Records from a data source
■ ■ ■ ■ ■ ■ ■
(** Loads and stores.  The address is the 64-bit sum of the base register and the offset.  Inside the memory a
    load writes the bytes there, little-endian and extended as the manual says, and a store replaces exactly its
    bytes by those of the register; an access that leaves the memory is undefined. *)
Theorem visit_memory B h mem w : hart_ok h -> mem_ok mem ->
  (forall m n f, (m, (n, f)) ∈ loads -> let at_ := u64 (x h (rs1 w) + SIimm w) in
     writes h mem w (inside mem at_ n) (f (unbytes (bytes_at mem at_ n))) (visit B m (h, mem) w)) /\
  (forall m n, (m, n) ∈ stores -> let at_ := u64 (x h (rs1 w) + Simm w) in
     stores_to h mem at_ n (x h (rs2 w)) (visit B m (h, mem) w)).
Proof. apply memory_correct. Qed.

(** [sw a0, 4(sp)] after which the memory holds the word, and [lh a1, 6(sp)] that reads its upper half. *)
Lemma visit_memory_witness :
  let h := set_x (RISCVHart 0) 10 0x8001ABCD in
  let mem := list_inserts 4 (bytes 4 0x8001ABCD) MyInterpreter in
  stores_to h MyInterpreter 4 4 0x8001ABCD (visit exact128 "SW" (h, MyInterpreter) (encodeS 0x23 2 2 10 4)) /\
  writes h mem (encodeI 0x03 11 1 2 6) true (2 ^ 64 - 2 ^ 15 + 1) (visit exact128 "LH" (h, mem) (encodeI 0x03 11 1 2 6)).
Proof.
  intros h mem. assert (Hh : hart_ok h) by apply set_x_ok, start_ok.
  assert (Hm : mem_ok MyInterpreter).
  { split; [done|]. apply Forall_forall. intros v Hv%list_elem_of_In%repeat_spec. by subst. }
  assert (Hm' : mem_ok mem) by exact (proj1 (stored_inserts MyInterpreter 4 4 0x8001ABCD Hm eq_refl ltac:(lia))).
  split.
  - destruct (visit_memory exact128 h MyInterpreter (encodeS 0x23 2 2 10 4) Hh Hm) as [_ S].
    apply (S "SW" 4%nat). apply (list_elem_of_lookup_2 _ 2). reflexivity.
  - destruct (visit_memory exact128 h mem (encodeI 0x03 11 1 2 6) Hh Hm') as [L _].
    apply (L "LH" 2%nat (fun v => u64 (i16 v))). apply (list_elem_of_lookup_2 _ 1). reflexivity.
Defined.

(** ** Running *)

(** The manual's multiplications. *)
Definition muls : list (string * (Z -> Z -> Z)) := [
  ("MUL", fun a b => u64 (a * b)); ("MULH", fun a b => u64 (i64 a * i64 b / 2 ^ 64));
  ("MULHU", fun a b => a * b / 2 ^ 64); ("MULHSU", fun a b => u64 (i64 a * b / 2 ^ 64))].

(** The manual: what the instruction [m] with word [w] does to the hart and the memory. *)
Inductive manual (w : Z) : string -> Hart * list Z -> Hart * list Z -> Prop :=
| manual_rr m d f h mem h' : (m, (d, f)) ∈ rr ->
    effect h h' (rd w) (f (x h (rs1 w)) (x h (rs2 w))) (u64 (pc h + 4)) -> manual w m (h, mem) (h', mem)
| manual_ri m d f h mem h' : (m, (d, f)) ∈ ri ->
    effect h h' (rd w) (f (x h (rs1 w)) (SIimm w)) (u64 (pc h + 4)) -> manual w m (h, mem) (h', mem)
| manual_mul m f h mem h' : (m, f) ∈ muls ->
    effect h h' (rd w) (f (x h (rs1 w)) (x h (rs2 w))) (u64 (pc h + 4)) -> manual w m (h, mem) (h', mem)
| manual_branch m (t : Z -> Z -> bool) h mem h' : (m, t) ∈ branches ->
    effect h h' 0 0 (u64 (pc h + if t (x h (rs1 w)) (x h (rs2 w)) then Bimm w else 4)) -> manual w m (h, mem) (h', mem)
| manual_jal h mem h' : effect h h' (rd w) (u64 (pc h + 4)) (u64 (pc h + Jimm w)) -> manual w "JAL" (h, mem) (h', mem)
| manual_jalr h mem h' :
    effect h h' (rd w) (u64 (pc h + 4)) (Z.land (u64 (x h (rs1 w) + SIimm w)) (Z.lnot 1)) ->
    manual w "JALR" (h, mem) (h', mem)
| manual_lui h mem h' : effect h h' (rd w) (u64 (SUimm w)) (u64 (pc h + 4)) -> manual w "LUI" (h, mem) (h', mem)
| manual_auipc h mem h' :
    effect h h' (rd w) (u64 (pc h + SUimm w)) (u64 (pc h + 4)) -> manual w "AUIPC" (h, mem) (h', mem)
| manual_load m n f h mem h' : (m, (n, f)) ∈ loads ->
    effect h h' (rd w) (f (unbytes (bytes_at mem (u64 (x h (rs1 w) + SIimm w)) n))) (u64 (pc h + 4)) ->
    manual w m (h, mem) (h', mem)
| manual_store m n h mem h' mem' : (m, n) ∈ stores -> effect h h' 0 0 (u64 (pc h + 4)) ->
    stored mem (u64 (x h (rs1 w) + Simm w)) n (x h (rs2 w)) mem' -> manual w m (h, mem) (h', mem').

(** The two places where the interpreter and the manual may part without a failure: an odd JALR target, and a
    low product word that [int64_t] cannot hold. *)
Definition regular (w : Z) (m : string) (h : Hart) : Prop :=
  (m = "JALR" -> Z.even (x h (rs1 w) + SIimm w) = true) /\
  (m = "MUL" -> u64 (x h (rs1 w) * x h (rs2 w)) < 2 ^ 63).

Lemma effect_ok h h' r v t : effect h h' r v t -> hart_ok h'.
Proof. by intros [? _]. Qed.

Lemma manual_ok w m s s' : manual w m s s' -> mem_ok (snd s) -> state_ok s'.
Proof.
  intros H Hm. destruct H; cbn [snd] in Hm; (split; [eapply effect_ok; eassumption|]); try exact Hm.
  match goal with H : stored _ _ _ _ _ |- _ => apply H end.
Qed.

Lemma overrider_elem {A} (t : list (string * A)) m v : overrider t m = Some v -> (m, v) ∈ t.
Proof.
  unfold overrider. destruct (List.find _ t) as [[m' v']|] eqn:F; [|discriminate]. intros [= <-].
  apply find_some in F as [Hin E%String.eqb_eq]. cbn in E. subst m'. by apply list_elem_of_In.
Qed.
Lemma overrider_In {A} (t : list (string * A)) m v : overrider t m = Some v -> m ∈ map fst t.
Proof. intros H%overrider_elem. apply list_elem_of_In, in_map_iff. exists (m, v). split; [done|]. by apply list_elem_of_In. Qed.

Lemma in_table {A} (t : list (string * A)) m : m ∈ map fst t -> exists v, (m, v) ∈ t.
Proof.
  intros ([m' v] & E & Hin)%list_elem_of_In%in_map_iff. cbn in E. subst m'. exists v. by apply list_elem_of_In.
Qed.

(** Every instruction the interpreter implements is in one of the manual's tables. *)
Definition tabled : list string :=
  map fst rr ++ map fst ri ++ map fst muls ++ map fst branches ++ ["JAL"; "JALR"; "LUI"; "AUIPC"].
Definition mem_tabled : list string := map fst loads ++ map fst stores.

Lemma sublist_check (l k : list string) m : forallb (fun m => existsb (String.eqb m) k) l = true -> m ∈ l -> m ∈ k.
Proof.
  intros C Hin%list_elem_of_In. apply (proj1 (forallb_forall _ _) C) in Hin.
  apply existsb_exists in Hin as (m' & Hin & ->%String.eqb_eq). by apply list_elem_of_In.
Qed.

Lemma visit_implemented B m s w s' : visit B m s w = Done s' -> m ∈ tabled \/ m ∈ mem_tabled.
Proof.
  destruct s as [h mem]. unfold visit. destruct (overrider (visitors B) m) as [v|] eqn:V.
  - intros _. left. apply overrider_In in V. revert V. apply sublist_check. vm_compute. reflexivity.
  - destruct (overrider mem_visitors m) as [v|] eqn:V'; [|discriminate].
    intros _. right. apply overrider_In in V'. revert V'. apply sublist_check. vm_compute. reflexivity.
Qed.

Lemma goes_Done h mem r v t h' mem' : goes h mem r v t (Done (h', mem')) -> mem' = mem /\ effect h h' r v t.
Proof. intros (h1 & [= -> ->] & ?). done. Qed.

(** One visit that completes is the manual's step. *)
Lemma visit_manual B m h mem w s' : Int128_ok B -> hart_ok h -> mem_ok mem -> regular w m h ->
  visit B m (h, mem) w = Done s' -> manual w m (h, mem) s'.
Proof.
  intros HB Hh Hm [RJ RM] E. destruct s' as [h' mem'].
  destruct (control_correct B h mem w Hh) as (Cb & Cjal & (t & Cjalr & Ct) & Clui & Cauipc).
  destruct (mul_correct B h mem w HB Hh) as (M1 & M2 & M3 & M4).
  destruct (memory_correct B h mem w Hh Hm) as [Ld St].
  destruct (visit_implemented _ _ _ _ _ E) as [T|T].
  - unfold tabled in T. rewrite !elem_of_app in T. destruct T as [T|[T|[T|[T|T]]]].
    + apply in_table in T as [[d f] T]. pose proof (rr_correct B m d f h mem w T Hh) as W. rewrite E in W.
      destruct W as (_ & -> & ?). by eapply manual_rr.
    + apply in_table in T as [[d f] T]. pose proof (ri_correct B m d f h mem w T Hh) as W. rewrite E in W.
      destruct W as (_ & -> & ?). by eapply manual_ri.
    + assert (W : exists f, (m, f) ∈ muls /\
        writes h mem w true (f (x h (rs1 w)) (x h (rs2 w))) (visit B m (h, mem) w)).
      { apply in_table in T as [f T]. exists f. split; [done|].
        repeat (apply elem_of_cons in T as [T|T]; [injection T as -> ->|]); [..|by apply elem_of_nil in T]; auto. }
      destruct W as (f & T' & W). rewrite E in W. destruct W as (_ & -> & ?). by eapply manual_mul.
    + apply in_table in T as [c T]. specialize (Cb m c T). rewrite E in Cb. apply goes_Done in Cb as [-> ?].
      by eapply manual_branch.
    + repeat (apply elem_of_cons in T as [->|T]); [..|by apply elem_of_nil in T].
      * rewrite E in Cjal. apply goes_Done in Cjal as [-> ?]. by constructor.
      * rewrite E in Cjalr. apply goes_Done in Cjalr as [-> ?]. constructor. by rewrite <- (proj2 Ct (RJ eq_refl)).
      * rewrite E in Clui. apply goes_Done in Clui as [-> ?]. by constructor.
      * rewrite E in Cauipc. apply goes_Done in Cauipc as [-> ?]. by constructor.
  - unfold mem_tabled in T. rewrite !elem_of_app in T. destruct T as [T|T].
    + apply in_table in T as [[n f] T]. specialize (Ld m n f T). rewrite E in Ld. destruct Ld as (_ & -> & ?).
      by eapply manual_load.
    + apply in_table in T as [n T]. specialize (St m n T). rewrite E in St. destruct St as (_ & ? & ?).
      by eapply manual_store.
Qed.


(** Whether C++ gives the instruction a meaning: it is implemented, its signed sum and its shift amount fit, its
    access is inside the memory. *)
Definition defined (w : Z) (m : string) (s : Hart * list Z) : bool :=
  let '(h, mem) := s in let a := x h (rs1 w) in let b := x h (rs2 w) in
  match overrider rr m, overrider ri m, overrider loads m, overrider stores m with
  | Some (d, _), _, _, _ => d a b
  | _, Some (d, _), _, _ => d a (SIimm w)
  | _, _, Some (n, _), _ => inside mem (u64 (a + SIimm w)) n
  | _, _, _, Some n => inside mem (u64 (a + Simm w)) n
  | _, _, _, _ => existsb (String.eqb m) (map fst muls ++ map fst branches ++ ["JAL"; "JALR"; "LUI"; "AUIPC"])
  end.

Lemma writes_Done h mem w d v o : writes h mem w d v o -> d = true -> exists s', o = Done s'.
Proof. destruct o as [s'|e]; [by exists s'|]. by intros [-> _]. Qed.

(** A defined instruction completes. *)
Lemma visit_defined B m h mem w : Int128_ok B -> hart_ok h -> mem_ok mem -> regular w m h ->
  defined w m (h, mem) = true -> exists s', visit B m (h, mem) w = Done s'.
Proof.
  intros HB Hh Hm [_ RM]. destruct (memory_correct B h mem w Hh Hm) as [Ld St]. unfold defined.
  destruct (overrider rr m) as [[d f]|] eqn:E1.
  { apply overrider_elem in E1. by apply writes_Done with (1 := rr_correct B m d f h mem w E1 Hh). }
  destruct (overrider ri m) as [[d f]|] eqn:E2.
  { apply overrider_elem in E2. by apply writes_Done with (1 := ri_correct B m d f h mem w E2 Hh). }
  destruct (overrider loads m) as [[n f]|] eqn:E3.
  { apply overrider_elem in E3. by apply writes_Done with (1 := Ld m n f E3). }
  destruct (overrider stores m) as [n|] eqn:E4.
  { apply overrider_elem in E4. specialize (St m n E4). intros D. destruct (visit B m (h, mem) w); [by eexists|].
    destruct St as [N _]. cbv zeta in N. congruence. }
  clear Ld St. intros (m' & T & ->%String.eqb_eq)%existsb_exists. apply list_elem_of_In in T. rewrite !elem_of_app in T.
  destruct (control_correct B h mem w Hh) as (Cb & Cjal & (t & Cjalr & _) & Clui & Cauipc).
  destruct (mul_correct B h mem w HB Hh) as (M1 & M2 & M3 & M4). destruct T as [T|[T|T]].
  - repeat (apply elem_of_cons in T as [->|T]); [..|by apply elem_of_nil in T]; by (eapply writes_Done; [eauto|]).
  - apply in_table in T as [c T]. destruct (Cb m' c T) as (h' & -> & _). by eexists.
  - repeat (apply elem_of_cons in T as [->|T]); [..|by apply elem_of_nil in T].
    + destruct Cjal as (h' & -> & _). by eexists.
    + destruct Cjalr as (h' & -> & _). by eexists.
    + destruct Clui as (h' & -> & _). by eexists.
    + destruct Cauipc as (h' & -> & _). by eexists.
Qed.

(** One turn of the machine as the manual sees it: the word at the pc is an instruction, and it is executed. *)
Definition turn (read : Z -> outcome Z) (s s' : Hart * list Z) : Prop :=
  exists w m, read (pc (fst s)) = Done w /\ Decoder.decode w = Done m /\ manual w m s s'.

(** The machine is about to execute an instruction that can be fetched, is defined and is regular. *)
Definition ready (read : Z -> outcome Z) (s : Hart * list Z) : Prop :=
  exists w m, read (pc (fst s)) = Done w /\ Decoder.decode w = Done m /\ defined w m s = true /\ regular w m (fst s).

Lemma round_turn B read s : Int128_ok B -> state_ok s -> ready read s ->
  exists s', round B read s = Done s' /\ state_ok s' /\ turn read s s'.
Proof.
  intros HB [Hh Hm] (w & m & Ew & Em & D & R). destruct s as [h mem].
  destruct (visit_defined B m h mem w HB Hh Hm R D) as [s' E]. exists s'.
  pose proof (visit_manual B m h mem w s' HB Hh Hm R E) as M. split_and!.
  - unfold round. rewrite Ew. cbn [bindo]. by rewrite Em.
  - by eapply manual_ok.
  - by exists w, m.
Qed.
■ ■ ■ ■ ■ ■ ■
WHAT TO PRODUCE -
Only the lines above, from the first through the one holding "stores_to h MyInterpreter", are to be output, and they must be copied exactly.

RESPONSE BOX -
(** Loads and stores.  The address is the 64-bit sum of the base register and the offset.  Inside the memory a
    load writes the bytes there, little-endian and extended as the manual says, and a store replaces exactly its
    bytes by those of the register; an access that leaves the memory is undefined. *)
Theorem visit_memory B h mem w : hart_ok h -> mem_ok mem ->
  (forall m n f, (m, (n, f)) ∈ loads -> let at_ := u64 (x h (rs1 w) + SIimm w) in
     writes h mem w (inside mem at_ n) (f (unbytes (bytes_at mem at_ n))) (visit B m (h, mem) w)) /\
  (forall m n, (m, n) ∈ stores -> let at_ := u64 (x h (rs1 w) + Simm w) in
     stores_to h mem at_ n (x h (rs2 w)) (visit B m (h, mem) w)).
Proof. apply memory_correct. Qed.

(** [sw a0, 4(sp)] after which the memory holds the word, and [lh a1, 6(sp)] that reads its upper half. *)
Lemma visit_memory_witness :
  let h := set_x (RISCVHart 0) 10 0x8001ABCD in
  let mem := list_inserts 4 (bytes 4 0x8001ABCD) MyInterpreter in
  stores_to h MyInterpreter 4 4 0x8001ABCD (visit exact128 "SW" (h, MyInterpreter) (encodeS 0x23 2 2 10 4)) /\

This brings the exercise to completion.